### PROMPT
One part of the entries below is wanted: the lines from the one containing "- unfold Backup, mbind, st_bind, sys, os_ReadFile, next_fault" through the one containing "destruct Hw as". Write those out exactly and nothing else.

--

(* ===== verification/MainFacts.v ===== *)
(** * What the main program promises

    A daemon that starts runs with the numbers of its configuration, none replaced by
    a component's own default, and with its log streams, and a graceful stop leaves its mark in the state file. *)

From S2P Require Import Prelude Logger GoText GoFloat Protocol Session Conn Telemetry Auth StateM Interfaces Handler Models Tables Persistence PersistenceDemo Hsm MySQL Selection Engine RateLimit FileSys StateFile StateManager StateDemo StateFacts Health Http2 Config ConfigFacts Main.

(** ** Start *)










(** Each limiter lets the configured rate and burst through, unless their sum leaves
    int64. *)
Lemma limit_of_config l :
  limit_ok l -> (PerSecond l + lc_Burst l <= max_int64)%Z ->
  allowed_per_window (PerSecond l) (lc_Burst l) = (PerSecond l + lc_Burst l)%Z.
Proof.
  intros [Hr Hb] Hsum. rewrite allowed_configured by lia. destruct (Z.leb_spec (PerSecond l + lc_Burst l) max_int64); lia.
Qed.

Section start.
Context `{!MainEnv, !LogEnv, !SqlEnv, !CtxEnv, !TlsEnv, !DriverEnv, !JsonText, !OsEnv}.
Context (trading_env twofa_env : HsmEnv) (version : string).



Lemma SetServerStatus_spec status w :
  let w' := (SetServerStatus status w).2 in
  Status (StateFile.Server (daemon w')) = status /\ closed w' = closed w.
Proof. done. Qed.






End start.

(** ** Stop *)

Section stop.
Context `{!JsonText, !OsEnv} (m : Manager).

(** The server status and whether the manager is closed. *)
Definition stop_view (w : mworld) : string * bool := (Status (StateFile.Server (daemon w)), closed w).

Lemma view_sys {A} (f : os_state -> A * os_state) : steps (same stop_view) (sys f).
Proof. intros w. unfold same, sys. by destruct (f (os w)). Qed.

Lemma view_now : steps (same stop_view) now.
Proof. apply view_sys. Qed.

Lemma view_daemon f :
  (forall s, Status (StateFile.Server (f s)) = Status (StateFile.Server s)) -> steps (same stop_view) (modify_daemon f).
Proof. intros Hf w. unfold same, stop_view. cbn. by rewrite Hf. Qed.

#[local] Hint Resolve view_sys view_now : steps.

Lemma view_Save : steps (same stop_view) (Save m).
Proof.
  unfold Save, writeAtomically.
  assert (forall t, steps (same stop_view) (modify_daemon (fun s => s <| UpdatedAt := t |>))) by (intros; by apply view_daemon).
  steps_auto.
Qed.

Lemma view_Backup : steps (same stop_view) (Backup m).
Proof.
  assert (forall l, steps (same stop_view) (remove_files l)) as Hr
    by (induction l; cbn [remove_files]; steps_auto).
  unfold Backup, cleanupOldBackups. steps_auto.
Qed.

Lemma view_set_runtime f : steps (same stop_view) (set_runtime f).
Proof. by intros w. Qed.

Lemma view_background op : background_op op = true -> steps (same stop_view) (run_manager_op m op).
Proof.
  pose proof view_set_runtime as Hs. pose proof view_Save. pose proof view_Backup.
  destruct op; try done; intros _; cbn [run_manager_op]; try apply Hs.
  - unfold m_RecordSchedulerAssignAttempt. case_match; [apply (steps_ret (same stop_view))|apply Hs].
  - unfold m_RecordSchedulerResourceRejection. case_match; [apply (steps_ret (same stop_view))|apply Hs].
  - unfold sync_tick. steps_auto.
Qed.

Lemma view_run_background ops : steps (same stop_view) (run_background m ops).
Proof.
  unfold run_background. induction ops as [|op ops IH]; [apply (steps_ret (same stop_view))|].
  rewrite filter_cons. case_decide as Hop; [|done]. cbn [run_manager].
  apply (steps_bind (same stop_view)); [by apply view_background|done].
Qed.

(** A backup leaves the state file alone when that is not among the backups. *)
Lemma Backup_state_file w w' data :
  in_glob (backupDir m) "daemon.state." (stateFile m) = false ->
  files (os w) !! stateFile m = Some data -> Backup m w = (None, w') ->
  files (os w') !! stateFile m = Some data.
Proof.
  intros Hglob Hd HB. destruct (io_fault (io_calls (os w))) as [f|] eqn:Hio.
  - unfold Backup, mbind, st_bind, sys, os_ReadFile, next_fault in HB. rewrite Hio in HB. cbn in HB.
    destruct (errors_is (fail_err f) OsErrNotExist); [|done]. by injection HB as <-.
  - rewrite (Backup_unfold m w data Hd Hio) in HB. cbv zeta in HB. unfold sys in HB.
    set (path := Join (backupDir m) _) in HB.
    pose proof (os_WriteFile_spec path data ((os w) <| io_calls ::= S |> <| clock_calls ::= S |>)) as Hw.
    cbn in HB. destruct (os_WriteFile path data _) as [[e|] o]; [done|].
    destruct Hw as (_ & _ & _ & _ & Hf). specialize (Hf eq_refl). cbn in Hf.
    pose proof (cleanupOldBackups_success m _ _ HB (stateFile m)) as Hc. cbn in Hc. rewrite Hc, Hf.
    rewrite decide_False.
    + destruct (decide (path = stateFile m)) as [->|Hne]; [apply lookup_insert_eq|by rewrite lookup_insert_ne].
    + intros Hin. apply expired_backup, elem_of_backups in Hin as [_ Hg]. by rewrite Hglob in Hg.
Qed.

(** A manager that closes without an error leaves its state on disk. *)
Lemma Close_saves w w' :
  in_glob (backupDir m) "daemon.state." (stateFile m) = false ->
  closed w = false -> StateManager.Close m w = (None, w') ->
  exists data, marshal_state (daemon w') = Some data /\ files (os w') !! stateFile m = Some data /\
    stop_view w' = (Status (StateFile.Server (daemon w)), true).
Proof.
  intros Hglob Hcl. unfold StateManager.Close, gets, modify, mbind, st_bind. rewrite Hcl.
  set (w0 := w <| closed := true |>).
  pose proof (Save_success m w0) as Hs. pose proof (view_Save w0) as Hv.
  destruct (Save m w0) as [[e|] w1]; [done|].
  destruct (Hs w1 eq_refl) as (data & Hdata & Hf & Hd). pose proof (view_Backup w1) as Hvb.
  pose proof (Backup_same m w1) as Hb. pose proof (Backup_state_file w1) as Hbf.
  destruct (Backup m w1) as [[e|] w2]; [done|]. cbn. intros [= <-]. exists data.
  unfold same in *. cbn in *. split_and!.
  - by rewrite Hb, Hd.
  - by apply Hbf.
  - by rewrite Hvb, Hv.
Qed.

(** C21: a graceful stop is recorded.  When the daemon is stopped by a signal, the exit
    code is 0 or 1; it is 0 exactly when the HTTP server shut down, ended as it should,
    and the state manager closed without an error, and then the state file holds the
    encoding of the last state, whose server status is "stopped", whatever the other
    goroutines still did.  When the server does not shut down in time, a state that
    could be saved says "stopping".  (A state file never lies among its own backups:
    these are in a directory below its own.) *)
Theorem graceful_stop_is_recorded (ops : nat -> list manager_op) (shutdownErr serveErr : option go_error)
    (w : mworld) (Hopen : closed w = false)
    (Hfile : in_glob (backupDir m) "daemon.state." (stateFile m) = false) :
  let '(code, w') := shutdown m StopOnSignal ops shutdownErr serveErr w in
  let saved status :=
    exists data, marshal_state (daemon w') = Some data /\ files (os w') !! stateFile m = Some data /\
      Status (StateFile.Server (daemon w')) = status in
  (code = 0%Z \/ code = 1%Z) /\
  (code = 0%Z -> shutdownErr = None /\ server_failed serveErr = false /\ saved "stopped") /\
  (code = 1%Z -> shutdownErr = None -> server_failed serveErr = false ->
     exists w1 e, StateManager.Close m w1 = (Some e, w') /\ Status (StateFile.Server (daemon w1)) = "stopped") /\
  (shutdownErr <> None -> code = 1%Z /\
     exists w1 r, stop_view w1 = ("stopping", false) /\ StateManager.Close m w1 = (r, w') /\
       (r = None -> saved "stopping")).
Proof.
  unfold shutdown, mbind, st_bind.
  pose proof (view_run_background (ops 0%nat) w) as Hb0. destruct (run_background m (ops 0%nat) w) as [[] w0].
  destruct (SetServerStatus "stopping" w0) as [[] w1] eqn:E1.
  assert (stop_view w1 = ("stopping", false)) as Hv1.
  { unfold same, stop_view in *. injection E1 as <-. cbn in *. injection Hb0 as _ ->. by rewrite Hopen. }
  pose proof (view_run_background (ops 1%nat) w1) as Hb2. destruct (run_background m (ops 1%nat) w1) as [[] w2].
  destruct shutdownErr as [e|].
  - unfold same in Hb2. rewrite Hv1 in Hb2.
    destruct (StateManager.Close m w2) as [r w3] eqn:E3. cbn. split_and!; [by right|done|done|].
    intros _. split; [done|]. exists w2, r. split_and!; [done|done|]. intros ->.
    injection Hb2 as Hs Hcl. destruct (Close_saves w2 w3 Hfile Hcl E3) as (data & Hd & Hf & Hst).
    exists data. injection Hst as Hst _. split_and!; [done|done|by rewrite Hst].
  - destruct (SetServerStatus "stopped" w2) as [[] w3] eqn:E3.
    assert (stop_view w3 = ("stopped", false)) as Hv3.
    { unfold same, stop_view in *. injection E3 as <-. cbn in *. rewrite Hv1 in Hb2. by injection Hb2 as _ ->. }
    pose proof (view_run_background (ops 2%nat) w3) as Hb4. destruct (run_background m (ops 2%nat) w3) as [[] w4].
    unfold same in Hb4. rewrite Hv3 in Hb4. injection Hb4 as Hs Hcl.
    destruct (StateManager.Close m w4) as [[e|] w5] eqn:E5; cbn.
    + split_and!; [by right|done|intros _ _ _; by exists w4, e|done].
    + destruct (Close_saves w4 w5 Hfile Hcl E5) as (data & Hd & Hf & Hst). injection Hst as Hst _.
      destruct (server_failed serveErr); cbn; (split_and!; [auto|done || intros _; split_and!; try done|done|done]).
      exists data. split_and!; [done|done|by rewrite Hst].
Qed.
End stop.

(** ** Witnesses *)

(** A machine where everything works, started with the configuration of ConfigFacts.v. *)
#[local] Instance demo_main : MainEnv := {
  config_file := fun _ => Ok "yaml";
  yaml_config := fun _ => Ok demo_config;
  getenv := fun _ => "";
  main_clock := (1700000000 * Second)%Z;
  health_clock := (1700000001 * Second)%Z;
  configure_http2 := fun _ => None
}.

#[local] Existing Instance demo_log_env.

#[local] Instance demo_ctx : CtxEnv := { ctx_err := fun _ => None; wait_err := fun _ => None }.

#[local] Instance demo_certs : TlsEnv := {
  load_key_pair := fun _ _ => None;
  read_cert_file := fun _ => Ok "pem";
  append_certs := fun _ => true
}.

#[local] Instance demo_driver : DriverEnv := {
  register_tls := fun _ => None;
  sql_open := fun _ => None;
  ping_answer := fun _ => None
}.



Lemma graceful_stop_is_recorded_witness :
  closed demo_mworld = false /\
  in_glob (backupDir demo_manager) "daemon.state." (stateFile demo_manager) = false /\
  let '(code, w') := shutdown demo_manager StopOnSignal (fun _ => [OpSync; OpSetRuntimeWS 1 2]) None None demo_mworld in
  code = 0%Z \/ code = 1%Z.
Proof.
  assert (in_glob (backupDir demo_manager) "daemon.state." (stateFile demo_manager) = false) as Hg by reflexivity.
  split; [reflexivity|]. split; [exact Hg|].
  pose proof (graceful_stop_is_recorded demo_manager (fun _ => [OpSync; OpSetRuntimeWS 1 2]) None None demo_mworld
    eq_refl Hg) as Hs.
  destruct (shutdown demo_manager StopOnSignal _ None None demo_mworld) as [code w'].
  exact (proj1 Hs).
Defined.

--

### SOLVED EXERCISE
  - unfold Backup, mbind, st_bind, sys, os_ReadFile, next_fault in HB. rewrite Hio in HB. cbn in HB.
    destruct (errors_is (fail_err f) OsErrNotExist); [|done]. by injection HB as <-.
  - rewrite (Backup_unfold m w data Hd Hio) in HB. cbv zeta in HB. unfold sys in HB.
    set (path := Join (backupDir m) _) in HB.
    pose proof (os_WriteFile_spec path data ((os w) <| io_calls ::= S |> <| clock_calls ::= S |>)) as Hw.
    cbn in HB. destruct (os_WriteFile path data _) as [[e|] o]; [done|].
    destruct Hw as (_ & _ & _ & _ & Hf). specialize (Hf eq_refl). cbn in Hf.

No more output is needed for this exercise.